Long-distance Psychiatry? A Breakthrough! 

It recognises the problem that any such action by President Assad would be raving mad. Assad is on the verge of a highly significant victory in Ghouta, and a gas attack would provide the only realistic opportunity for an American intervention against him, about the only thing that could once again put his position in doubt. The Guardian isn't troubled by that. It argues:

‘Some may ask why, since the slow throttling of Damascus's eastern Ghouta suburbs seems to be approaching a grisly climax, the government feels any need to breach one of the oldest taboos in warfare once more.
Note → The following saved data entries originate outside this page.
(** * Verification of the stage-proof generator (scripts/generate-proof.py)

    A shallow embedding of the metric extractors, the summary and review
    composers and the template synthesizer of [ProofGenerator], together
    with the properties of the specification that concern them.

    Modelling conventions.
    - A Python [str] is a list of Unicode code points ([text]).
    - The character tables of the Python runtime (the classes [\s] and
      [\d] of [re], [str.lower], the case-insensitive comparison of
      [re.IGNORECASE]) are the fields of the class [Runtime]; every
      general theorem holds for every such runtime.  Concrete inputs are
      evaluated with [ascii_runtime], which coincides with CPython on
      texts of ASCII characters.
    - The file system and the clock that the program reads are the two
      fields of [world].
    - A Python exception is a value [Raise e] of the type [result]. *)

From Stdlib Require Import ZArith NArith List Ascii String Lia Bool DecimalString DecimalPos.
From stdpp Require Import gmap strings.
Import ListNotations.

Local Open Scope N_scope.

(** ** Texts *)

Definition char := N.
Definition text := list char.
To answer that adequately it is necessary to delve into the darkest places of the psychology of a regime that celebrates the overwhelming use of force, the need to terrorise civilians and the right to punish opponents indiscriminately as a weapon of policy.’

In other words, yes, President Assad is mad. Well it is a point of view, but even if reporting of atrocities can be done accurately from a distance of 900 miles, I have heard of no attested experiments showing that psychiatry can be done at such distances.